Abstract

46 Background: As the number of patients living with cancer increases, a growing proportion of hospital inpatients will have an advanced cancer diagnosis. Data suggests that an unscheduled hospitalization for a patient with advanced cancer strongly predicts a median survival of less than 6 months. As hospitalists more frequently become the primary team taking care of admitted cancer patients, communication between a patient's oncologic care team and inpatient primary providers is crucial. We sought to implement and assess the impact of improved oncology consult documentation of patient prognosis on outcomes of advanced cancer patients admitted to our hospitalist medicine teaching services. Methods: We implemented an EMR-based oncology consult note template which required documentation of prognosis, potential future treatment options (if available), and advance care planning.

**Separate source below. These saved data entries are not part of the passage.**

Definition remove_top_section (section config_path : string) (fs : Fs) : Fs * result CliError unit :=
  if path_exists fs config_path then
    match load_config_doc fs config_path with
    | Err e => (fs, Err e)
    | Ok (TomlTable top) =>
        if bool_decide (is_Some (top !! section)) then save_config_doc fs config_path (TomlTable (delete section top)) else (fs, Err NoSection)
    | Ok _ => (fs, Err NotATable)
    end
  else (fs, Err NoConfig).

(** What the operator types at the prompt; [None]: no terminal. *)
Definition confirm (kp : StaticKeyPair) (yes : bool) (typed : option string) : result CliError unit :=
  if yes then Ok tt
  else
    let current_short := Str.of_list (firstn 8 (Str.to_list (fingerprint (public_key kp)))) in
    match typed with
    | None => Err NotATty
    | Some line =>
        if bool_decide (Str.to_ascii_lowercase (Str.trim line) = Str.to_ascii_lowercase current_short) then Ok tt
        else Err (FingerprintTypedWrong current_short)
    end.

(** [generated]: the key pair snow makes, if it does. *)
Definition rotate (identity : option string) (force yes : bool) (typed : option string) (generated : option StaticKeyPair) (config_path : string) (fs : Fs) :
    Fs * result CliError PubKey :=
  match resolve_identity_file identity fs config_path with
  | Err e => (fs, Err e)
  | Ok identity_file =>
      let cleared :=
        if path_exists fs identity_file then
          _ ← reject (negb force) NeedForce;
          current_kp ← load_from_file fs identity_file;
          _ ← confirm current_kp yes typed;
          Ok (delete identity_file fs)
        else Ok fs in
      match cleared with
      | Err e => (fs, Err e)
      | Ok fs =>
          match generated with
          | None => (fs, Err GenerateFailed)
          | Some kp =>
              let '(fs, r) := write_file_secret fs identity_file (to_identity_bytes kp) in
              (fs, _ ← r; Ok (public_key kp))
          end
      end
  end.

End Enrollment.

(** ** Facts *)

(** The string at a key of a section. *)
Definition section_str (section key : string) (doc : Toml) : option string := t ← get section doc; v ← get key t; as_str v.

Section Facts.
Context `{Extern} `{!Hex} `{Blake2} `{!EnrollToml} `{!EnrollTomlLaws}.

Lemma request_from_toml_new pk now note text :
  request_to_string (request_new pk now note) = Some text -> request_from_toml text = Ok (request_new pk now note).
Proof.
  intros [Hr _]%request_roundtrip. unfold request_from_toml. rewrite Hr. cbn. by rewrite bool_decide_true.
Qed.

Lemma grant_from_toml_new req pk ep now note text :
  blank ep = false -> grant_to_string (grant_new req pk ep now note) = Some text -> grant_from_toml text = Ok (grant_new req pk ep now note).
Proof.
  intros Hep [Hr _]%grant_roundtrip. unfold grant_from_toml. rewrite Hr. cbn -[Str.is_empty Str.trim]. rewrite !bool_decide_true by done. cbn -[Str.is_empty Str.trim].
  unfold blank in Hep. by rewrite Hep.
Qed.

Lemma load_identity_wf identity fs config_path kp : load_identity identity fs config_path = Ok kp -> StaticKeyPair_wf kp.
Proof.
  unfold load_identity, load_from_file. rewrite result_bind_ok. intros (p & _ & Hk). destruct (path_exists fs p); [|done].
  destruct (fs !! p) as [f|]; [|done]. destruct (from_identity_bytes (contents f)) as [kp'|] eqn:Hf; [|done]. injection Hk as ->.
  by apply from_identity_bytes_inv in Hf as [? _].
Qed.

Lemma save_config_ok writable umask fs path doc fs' :
  save_config_doc writable umask fs path doc = (fs', Ok tt) ->
  load_config_doc fs' path = Ok doc /\ (forall p, p <> path -> p <> with_extension path "toml.tmp" -> fs' !! p = fs !! p)
  /\ file_mode <$> fs' !! path = Some (default (created_mode umask) (file_mode <$> fs !! with_extension path "toml.tmp")).
Proof.
  unfold save_config_doc. destruct (doc_to_string doc) as [text|] eqn:Ht; [|done]. destruct (writable (with_extension path "toml.tmp")); [|done].
  destruct (writable path); [|done]. intros [= <-]. apply doc_roundtrip in Ht as [Hd Hu]. split_and!.
  - unfold load_config_doc, path_exists, read_to_string. rewrite lookup_insert_eq, bool_decide_true by done. cbn [mbind option_bind contents].
    rewrite Hu. cbn. by rewrite Hd.
  - intros p Hp Htmp. by rewrite lookup_insert_ne, lookup_delete_ne by done.
  - by rewrite lookup_insert_eq.
Qed.

Lemma foldl_keys_other kvs : forall (t : gmap string Toml) k, k ∉ kvs.*1 -> foldl (fun t kv => <[fst kv := TomlString (snd kv)]> t) t kvs !! k = t !! k.
Proof.
  induction kvs as [|[k' v] kvs IH]; intros t k Hk; [done|]. cbn in *. rewrite IH by set_solver. apply lookup_insert_ne. set_solver.
Qed.
Lemma foldl_keys_set kvs : forall (t : gmap string Toml) k v,
  NoDup kvs.*1 -> (k, v) ∈ kvs -> foldl (fun t kv => <[fst kv := TomlString (snd kv)]> t) t kvs !! k = Some (TomlString v).
Proof.
  induction kvs as [|[k' v'] kvs IH]; intros t k v; [by intros _ ?%not_elem_of_nil|]. cbn.
  intros [Hn Hnd]%NoDup_cons [[= -> ->]|Hin]%elem_of_cons; [|by apply IH]. rewrite foldl_keys_other by done. apply lookup_insert_eq.
Qed.

(** A written section has the keys, and the rest of the configuration is as it
    was. *)
Lemma write_section_ok writable umask section kvs path fs fs' :
  NoDup kvs.*1 -> write_section writable umask section kvs path fs = (fs', Ok tt) ->
  exists top t', load_config_doc fs path = Ok (TomlTable top) /\ load_config_doc fs' path = Ok (TomlTable (<[section := TomlTable t']> top))
    /\ (forall k v, (k, v) ∈ kvs -> t' !! k = Some (TomlString v))
    /\ (forall k, k ∉ kvs.*1 -> t' !! k = (get section (TomlTable top) ≫= get k))
    /\ (forall p, p <> path -> p <> with_extension path "toml.tmp" -> fs' !! p = fs !! p).
Proof.
  intros Hnd. unfold write_section. destruct (load_config_doc fs path) as [doc|]; [|done]. cbn [mbind result_bind].
  destruct doc as [|top|]; try done. unfold set_keys.
  destruct (default (TomlTable ∅) (top !! section)) as [|t|] eqn:Hd; try done. intros (Hl & Hp & _)%save_config_ok.
  eexists _, _. split; [done|]. split; [done|]. split; [intros; by apply foldl_keys_set|]. split; [|done].
  intros k Hk. rewrite foldl_keys_other by done. cbn. destruct (top !! section) as [x|]; cbn in *; [by subst|]. by injection Hd as <-.
Qed.

(** An approved peer is still the enrolled one when the daemon reads its
    configuration again. *)
Lemma approved_pin_kept `{!HexLaws} writable umask path pk fs fs' :
  PubKey_wf pk -> update_downstream_pubkey writable umask path (to_string pk) fs = (fs', Ok tt) ->
  exists doc s, load_config_doc fs' path = Ok doc /\ section_str "accept" "pubkey" doc = Some s /\ from_str s = Ok pk.
Proof.
  intros Hwf. unfold update_downstream_pubkey. destruct (read_to_string fs path) as [text|]; [|done]. cbn [mbind result_bind ok_or].
  destruct (doc_from_str text) as [doc|]; [|done]. cbn [mbind result_bind map_err]. destruct doc as [|top|]; try done.
  unfold set_keys. destruct (default (TomlTable ∅) (top !! "accept")) as [|t|]; try done. intros (Hl & _)%save_config_ok.
  eexists _, (to_string pk). split; [done|]. split; [|by apply from_str_to_string]. unfold section_str, get. rewrite lookup_insert_eq. cbn.
  by rewrite lookup_insert_eq.
Qed.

We reviewed all patients with stage IV solid tumors admitted to the hospitalist teaching service for 8 weeks prior and 8 weeks post-template implementation for comparison. We utilized descriptive statistics and chi-squared testing as appropriate for analysis. Results: We evaluated 51 patients in the pre- and 36 patients in the post-intervention groups. Post-intervention, there was an improvement in documentation of prognosis (29.4% vs. 52.8%, p = 0.03), advanced care planning (37.2% vs. 83.3%, p < 0.0001), and in number of palliative care consults (58.8% vs. 83.3%, p = 0.02). On average, goals of care conversations occurred 2 days earlier in the post-intervention group (11 vs 9 days). Similarly, there was a decrease in inpatient chemotherapy administration (3 cases vs. 0), unit codes (2 vs. 0) and in-hospital death (23.5% vs. 11.1%). Conclusions: Creation of an oncology consult note template which incorporates current oncologic prognostic information improved documentation of prognosis and advance care planning as well as outcomes for advanced solid tumor oncology patients and enhanced inter-service communication. Based on these results, continued and targeted interventions are planned to further improve interservice communication.